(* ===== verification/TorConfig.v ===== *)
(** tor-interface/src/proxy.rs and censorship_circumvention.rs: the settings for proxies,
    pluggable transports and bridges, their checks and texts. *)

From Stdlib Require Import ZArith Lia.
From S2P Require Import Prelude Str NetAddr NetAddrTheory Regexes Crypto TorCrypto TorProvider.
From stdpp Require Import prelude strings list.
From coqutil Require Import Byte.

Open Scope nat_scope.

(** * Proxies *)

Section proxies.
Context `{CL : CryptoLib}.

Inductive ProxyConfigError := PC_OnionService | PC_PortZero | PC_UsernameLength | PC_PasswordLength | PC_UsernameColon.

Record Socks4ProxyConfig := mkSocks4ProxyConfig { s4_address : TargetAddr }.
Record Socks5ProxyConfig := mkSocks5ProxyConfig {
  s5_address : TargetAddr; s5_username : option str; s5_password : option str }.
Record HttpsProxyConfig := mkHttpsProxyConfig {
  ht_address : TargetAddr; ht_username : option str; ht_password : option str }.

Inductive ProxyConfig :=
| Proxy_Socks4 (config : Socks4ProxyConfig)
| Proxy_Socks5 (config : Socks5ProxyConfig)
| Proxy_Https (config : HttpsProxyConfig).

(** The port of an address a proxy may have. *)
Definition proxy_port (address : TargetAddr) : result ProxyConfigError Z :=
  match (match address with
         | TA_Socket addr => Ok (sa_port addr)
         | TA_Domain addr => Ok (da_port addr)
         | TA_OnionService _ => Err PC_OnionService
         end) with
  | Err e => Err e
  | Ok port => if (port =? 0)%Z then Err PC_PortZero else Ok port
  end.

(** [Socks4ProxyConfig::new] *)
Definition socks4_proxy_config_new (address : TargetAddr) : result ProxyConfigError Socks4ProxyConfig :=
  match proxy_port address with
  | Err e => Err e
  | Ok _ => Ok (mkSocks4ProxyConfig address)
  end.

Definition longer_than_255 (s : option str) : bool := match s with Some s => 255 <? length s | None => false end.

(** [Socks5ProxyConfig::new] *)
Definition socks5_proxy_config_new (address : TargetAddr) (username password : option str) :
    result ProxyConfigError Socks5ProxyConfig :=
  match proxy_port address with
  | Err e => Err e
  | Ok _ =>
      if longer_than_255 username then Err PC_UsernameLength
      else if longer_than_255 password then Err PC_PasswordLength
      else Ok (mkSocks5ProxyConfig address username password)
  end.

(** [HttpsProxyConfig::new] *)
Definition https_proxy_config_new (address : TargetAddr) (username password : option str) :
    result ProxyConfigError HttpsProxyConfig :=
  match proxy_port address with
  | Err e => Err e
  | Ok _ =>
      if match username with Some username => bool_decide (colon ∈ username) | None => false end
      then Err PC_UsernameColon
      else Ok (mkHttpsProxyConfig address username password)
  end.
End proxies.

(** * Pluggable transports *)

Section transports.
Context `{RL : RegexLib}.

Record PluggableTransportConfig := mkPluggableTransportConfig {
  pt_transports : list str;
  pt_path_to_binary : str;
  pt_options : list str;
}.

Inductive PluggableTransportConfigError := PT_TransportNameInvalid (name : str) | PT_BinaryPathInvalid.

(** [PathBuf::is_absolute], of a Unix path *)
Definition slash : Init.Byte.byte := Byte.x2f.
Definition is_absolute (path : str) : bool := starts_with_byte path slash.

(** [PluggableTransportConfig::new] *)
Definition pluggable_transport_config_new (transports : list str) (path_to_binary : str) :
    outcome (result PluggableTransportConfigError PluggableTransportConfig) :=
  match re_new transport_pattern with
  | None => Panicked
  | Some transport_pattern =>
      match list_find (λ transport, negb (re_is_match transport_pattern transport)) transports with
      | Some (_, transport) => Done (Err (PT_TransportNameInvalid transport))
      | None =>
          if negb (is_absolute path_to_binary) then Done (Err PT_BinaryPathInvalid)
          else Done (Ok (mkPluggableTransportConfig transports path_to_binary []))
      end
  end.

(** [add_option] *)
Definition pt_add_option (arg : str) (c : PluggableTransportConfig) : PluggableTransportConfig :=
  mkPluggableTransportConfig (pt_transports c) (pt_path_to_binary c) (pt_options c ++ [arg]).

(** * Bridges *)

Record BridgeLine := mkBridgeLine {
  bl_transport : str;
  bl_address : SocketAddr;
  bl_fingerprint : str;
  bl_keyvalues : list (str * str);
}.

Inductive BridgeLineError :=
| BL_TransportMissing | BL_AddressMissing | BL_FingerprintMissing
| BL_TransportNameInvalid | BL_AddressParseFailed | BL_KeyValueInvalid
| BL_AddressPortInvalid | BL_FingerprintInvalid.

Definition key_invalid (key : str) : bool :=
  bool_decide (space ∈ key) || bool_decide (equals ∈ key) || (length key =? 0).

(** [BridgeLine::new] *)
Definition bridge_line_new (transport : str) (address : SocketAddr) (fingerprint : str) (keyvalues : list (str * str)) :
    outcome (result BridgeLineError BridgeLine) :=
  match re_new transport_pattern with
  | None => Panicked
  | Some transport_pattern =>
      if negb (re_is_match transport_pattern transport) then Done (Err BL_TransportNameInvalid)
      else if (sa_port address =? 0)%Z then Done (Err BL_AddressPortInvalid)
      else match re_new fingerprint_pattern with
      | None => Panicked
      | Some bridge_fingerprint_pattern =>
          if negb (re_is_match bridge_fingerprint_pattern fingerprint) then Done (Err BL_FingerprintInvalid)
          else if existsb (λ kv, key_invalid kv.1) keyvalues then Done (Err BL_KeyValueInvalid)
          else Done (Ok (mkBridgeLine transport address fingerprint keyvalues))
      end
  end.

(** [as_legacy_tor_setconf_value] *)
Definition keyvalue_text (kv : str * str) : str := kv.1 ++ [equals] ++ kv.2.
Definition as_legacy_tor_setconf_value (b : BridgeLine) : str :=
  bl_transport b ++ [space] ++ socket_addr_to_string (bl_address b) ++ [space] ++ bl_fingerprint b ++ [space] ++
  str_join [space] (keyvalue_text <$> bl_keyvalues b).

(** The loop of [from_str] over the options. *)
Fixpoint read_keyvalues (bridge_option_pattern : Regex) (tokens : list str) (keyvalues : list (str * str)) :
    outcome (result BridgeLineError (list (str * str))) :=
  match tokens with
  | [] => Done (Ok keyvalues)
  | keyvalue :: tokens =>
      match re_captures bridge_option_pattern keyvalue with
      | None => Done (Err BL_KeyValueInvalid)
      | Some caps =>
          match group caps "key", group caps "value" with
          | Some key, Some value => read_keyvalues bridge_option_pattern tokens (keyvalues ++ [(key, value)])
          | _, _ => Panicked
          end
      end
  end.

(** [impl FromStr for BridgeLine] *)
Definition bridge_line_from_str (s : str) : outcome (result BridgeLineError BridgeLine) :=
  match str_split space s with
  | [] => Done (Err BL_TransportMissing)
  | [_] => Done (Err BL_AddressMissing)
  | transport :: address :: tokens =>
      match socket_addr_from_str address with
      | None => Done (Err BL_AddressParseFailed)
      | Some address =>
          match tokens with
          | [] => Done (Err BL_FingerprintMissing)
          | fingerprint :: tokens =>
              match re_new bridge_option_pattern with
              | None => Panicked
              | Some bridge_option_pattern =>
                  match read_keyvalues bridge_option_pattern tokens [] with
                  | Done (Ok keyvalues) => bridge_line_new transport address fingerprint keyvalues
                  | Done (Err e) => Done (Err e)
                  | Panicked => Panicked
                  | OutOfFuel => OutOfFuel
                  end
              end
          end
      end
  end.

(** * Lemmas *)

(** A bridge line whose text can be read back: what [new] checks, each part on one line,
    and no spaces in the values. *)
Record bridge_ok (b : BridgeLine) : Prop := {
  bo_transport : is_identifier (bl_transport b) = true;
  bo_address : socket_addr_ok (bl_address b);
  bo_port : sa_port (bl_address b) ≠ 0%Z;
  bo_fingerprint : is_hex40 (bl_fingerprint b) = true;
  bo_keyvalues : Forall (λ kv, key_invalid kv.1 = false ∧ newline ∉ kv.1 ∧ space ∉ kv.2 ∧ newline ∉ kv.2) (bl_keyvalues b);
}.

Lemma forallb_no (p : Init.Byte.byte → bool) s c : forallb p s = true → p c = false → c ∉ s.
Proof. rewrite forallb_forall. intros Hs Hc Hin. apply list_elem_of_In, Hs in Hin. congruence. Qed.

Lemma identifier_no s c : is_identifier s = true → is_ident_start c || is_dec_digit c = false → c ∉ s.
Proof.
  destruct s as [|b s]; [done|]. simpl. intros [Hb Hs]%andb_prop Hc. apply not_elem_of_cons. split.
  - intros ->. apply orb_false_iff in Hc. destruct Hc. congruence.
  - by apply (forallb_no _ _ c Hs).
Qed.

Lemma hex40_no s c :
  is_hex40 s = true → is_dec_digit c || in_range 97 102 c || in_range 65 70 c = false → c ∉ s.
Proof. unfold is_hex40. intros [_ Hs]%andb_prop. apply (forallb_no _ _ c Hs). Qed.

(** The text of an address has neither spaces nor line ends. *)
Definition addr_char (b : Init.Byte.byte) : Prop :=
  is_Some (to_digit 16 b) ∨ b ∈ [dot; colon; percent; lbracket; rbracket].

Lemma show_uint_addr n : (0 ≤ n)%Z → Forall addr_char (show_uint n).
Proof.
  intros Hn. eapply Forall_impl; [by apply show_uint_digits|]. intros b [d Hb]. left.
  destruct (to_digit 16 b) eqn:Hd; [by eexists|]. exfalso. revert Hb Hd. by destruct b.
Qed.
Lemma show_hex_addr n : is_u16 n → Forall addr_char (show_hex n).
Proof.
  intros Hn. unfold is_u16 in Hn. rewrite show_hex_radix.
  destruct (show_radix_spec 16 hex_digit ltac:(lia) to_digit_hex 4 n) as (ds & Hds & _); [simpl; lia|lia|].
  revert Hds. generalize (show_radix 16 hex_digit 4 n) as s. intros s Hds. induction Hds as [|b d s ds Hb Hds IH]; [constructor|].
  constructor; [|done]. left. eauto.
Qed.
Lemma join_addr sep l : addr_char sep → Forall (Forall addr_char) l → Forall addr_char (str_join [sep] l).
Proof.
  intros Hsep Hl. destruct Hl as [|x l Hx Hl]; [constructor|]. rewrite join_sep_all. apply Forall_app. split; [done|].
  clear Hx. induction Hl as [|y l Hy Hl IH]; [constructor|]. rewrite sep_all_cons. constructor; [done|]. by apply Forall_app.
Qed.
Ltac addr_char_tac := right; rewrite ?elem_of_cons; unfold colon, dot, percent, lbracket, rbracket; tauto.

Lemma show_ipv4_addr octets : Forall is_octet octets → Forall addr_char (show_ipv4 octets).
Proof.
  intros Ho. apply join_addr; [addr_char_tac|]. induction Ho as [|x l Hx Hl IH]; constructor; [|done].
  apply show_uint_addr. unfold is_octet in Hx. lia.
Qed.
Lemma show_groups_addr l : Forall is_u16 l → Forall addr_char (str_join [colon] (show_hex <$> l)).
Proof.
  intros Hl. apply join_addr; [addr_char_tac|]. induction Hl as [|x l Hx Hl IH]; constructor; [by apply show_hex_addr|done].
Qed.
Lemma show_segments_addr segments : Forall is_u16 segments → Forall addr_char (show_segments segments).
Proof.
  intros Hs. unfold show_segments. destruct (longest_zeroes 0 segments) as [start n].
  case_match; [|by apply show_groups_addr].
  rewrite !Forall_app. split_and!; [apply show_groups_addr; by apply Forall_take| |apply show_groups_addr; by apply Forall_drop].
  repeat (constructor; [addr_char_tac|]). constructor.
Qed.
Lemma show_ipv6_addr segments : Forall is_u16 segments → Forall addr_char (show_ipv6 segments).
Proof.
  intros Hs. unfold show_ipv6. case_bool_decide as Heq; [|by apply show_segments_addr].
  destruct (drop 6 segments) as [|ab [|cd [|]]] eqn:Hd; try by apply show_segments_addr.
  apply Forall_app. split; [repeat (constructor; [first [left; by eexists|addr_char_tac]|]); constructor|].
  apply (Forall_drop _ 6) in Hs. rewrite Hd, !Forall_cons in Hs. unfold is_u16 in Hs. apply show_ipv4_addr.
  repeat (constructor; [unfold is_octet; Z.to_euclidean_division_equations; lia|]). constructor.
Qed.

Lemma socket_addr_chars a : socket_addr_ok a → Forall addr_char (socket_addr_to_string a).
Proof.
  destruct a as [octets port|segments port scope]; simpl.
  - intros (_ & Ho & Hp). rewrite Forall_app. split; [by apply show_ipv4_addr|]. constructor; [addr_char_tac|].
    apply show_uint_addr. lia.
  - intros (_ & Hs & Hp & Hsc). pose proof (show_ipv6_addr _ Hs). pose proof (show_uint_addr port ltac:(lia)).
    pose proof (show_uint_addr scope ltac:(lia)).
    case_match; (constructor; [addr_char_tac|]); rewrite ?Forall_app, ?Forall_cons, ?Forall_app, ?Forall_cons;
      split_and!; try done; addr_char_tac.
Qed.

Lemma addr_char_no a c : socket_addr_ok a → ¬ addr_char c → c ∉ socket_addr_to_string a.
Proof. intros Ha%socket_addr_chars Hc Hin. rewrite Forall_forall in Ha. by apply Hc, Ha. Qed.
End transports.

========================

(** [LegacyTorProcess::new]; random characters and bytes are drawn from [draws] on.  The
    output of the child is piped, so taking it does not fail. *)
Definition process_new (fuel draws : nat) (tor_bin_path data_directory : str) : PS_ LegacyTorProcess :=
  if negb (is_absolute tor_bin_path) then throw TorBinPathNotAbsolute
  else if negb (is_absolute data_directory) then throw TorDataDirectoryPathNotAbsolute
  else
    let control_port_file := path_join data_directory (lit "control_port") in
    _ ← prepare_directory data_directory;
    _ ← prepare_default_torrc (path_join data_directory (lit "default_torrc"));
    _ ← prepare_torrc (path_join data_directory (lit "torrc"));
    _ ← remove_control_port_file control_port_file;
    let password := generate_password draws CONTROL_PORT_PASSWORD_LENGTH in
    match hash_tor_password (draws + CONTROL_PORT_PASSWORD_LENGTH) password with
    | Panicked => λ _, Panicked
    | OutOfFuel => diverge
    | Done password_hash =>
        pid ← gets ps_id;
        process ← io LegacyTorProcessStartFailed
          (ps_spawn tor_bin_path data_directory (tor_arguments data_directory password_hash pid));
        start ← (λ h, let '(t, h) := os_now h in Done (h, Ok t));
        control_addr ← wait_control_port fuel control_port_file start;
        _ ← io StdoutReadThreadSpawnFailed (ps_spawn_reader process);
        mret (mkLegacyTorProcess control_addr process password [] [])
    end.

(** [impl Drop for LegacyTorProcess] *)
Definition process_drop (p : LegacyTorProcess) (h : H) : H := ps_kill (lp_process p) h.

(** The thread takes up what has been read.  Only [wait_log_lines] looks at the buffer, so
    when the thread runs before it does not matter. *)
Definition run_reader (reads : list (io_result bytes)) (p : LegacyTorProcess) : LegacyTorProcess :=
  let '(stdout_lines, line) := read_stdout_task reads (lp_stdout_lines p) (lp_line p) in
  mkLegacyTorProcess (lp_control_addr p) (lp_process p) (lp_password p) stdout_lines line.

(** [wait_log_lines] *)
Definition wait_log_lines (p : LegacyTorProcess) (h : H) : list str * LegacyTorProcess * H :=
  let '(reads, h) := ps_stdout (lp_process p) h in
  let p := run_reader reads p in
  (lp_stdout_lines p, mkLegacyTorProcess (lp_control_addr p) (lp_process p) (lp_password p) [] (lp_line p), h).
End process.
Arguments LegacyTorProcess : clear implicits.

========================

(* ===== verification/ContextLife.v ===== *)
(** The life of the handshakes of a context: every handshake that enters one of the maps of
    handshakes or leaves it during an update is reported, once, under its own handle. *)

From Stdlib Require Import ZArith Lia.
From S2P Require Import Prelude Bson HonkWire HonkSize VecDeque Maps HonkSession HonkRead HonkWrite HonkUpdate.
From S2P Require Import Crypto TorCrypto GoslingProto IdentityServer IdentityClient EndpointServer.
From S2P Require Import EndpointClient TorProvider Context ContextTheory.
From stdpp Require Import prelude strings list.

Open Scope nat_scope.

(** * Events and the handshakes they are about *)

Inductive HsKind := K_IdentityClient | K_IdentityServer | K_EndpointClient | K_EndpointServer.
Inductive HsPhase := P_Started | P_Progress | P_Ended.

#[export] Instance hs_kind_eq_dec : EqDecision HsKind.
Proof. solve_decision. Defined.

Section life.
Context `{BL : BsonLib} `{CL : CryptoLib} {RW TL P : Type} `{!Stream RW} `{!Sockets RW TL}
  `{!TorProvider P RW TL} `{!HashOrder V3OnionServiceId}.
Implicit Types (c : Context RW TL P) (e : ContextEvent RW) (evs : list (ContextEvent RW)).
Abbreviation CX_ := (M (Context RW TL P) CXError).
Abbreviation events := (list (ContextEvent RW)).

========================

Exercise brief: Please give back, exactly as it stands above, the stretch from the line with "intros Hn. unfold" through the line with "destruct (show_radix_spec 16", and no line outside it.

Task output:
  intros Hn. unfold is_u16 in Hn. rewrite show_hex_radix.
  destruct (show_radix_spec 16 hex_digit ltac:(lia) to_digit_hex 4 n) as (ds & Hds & _); [simpl; lia|lia|].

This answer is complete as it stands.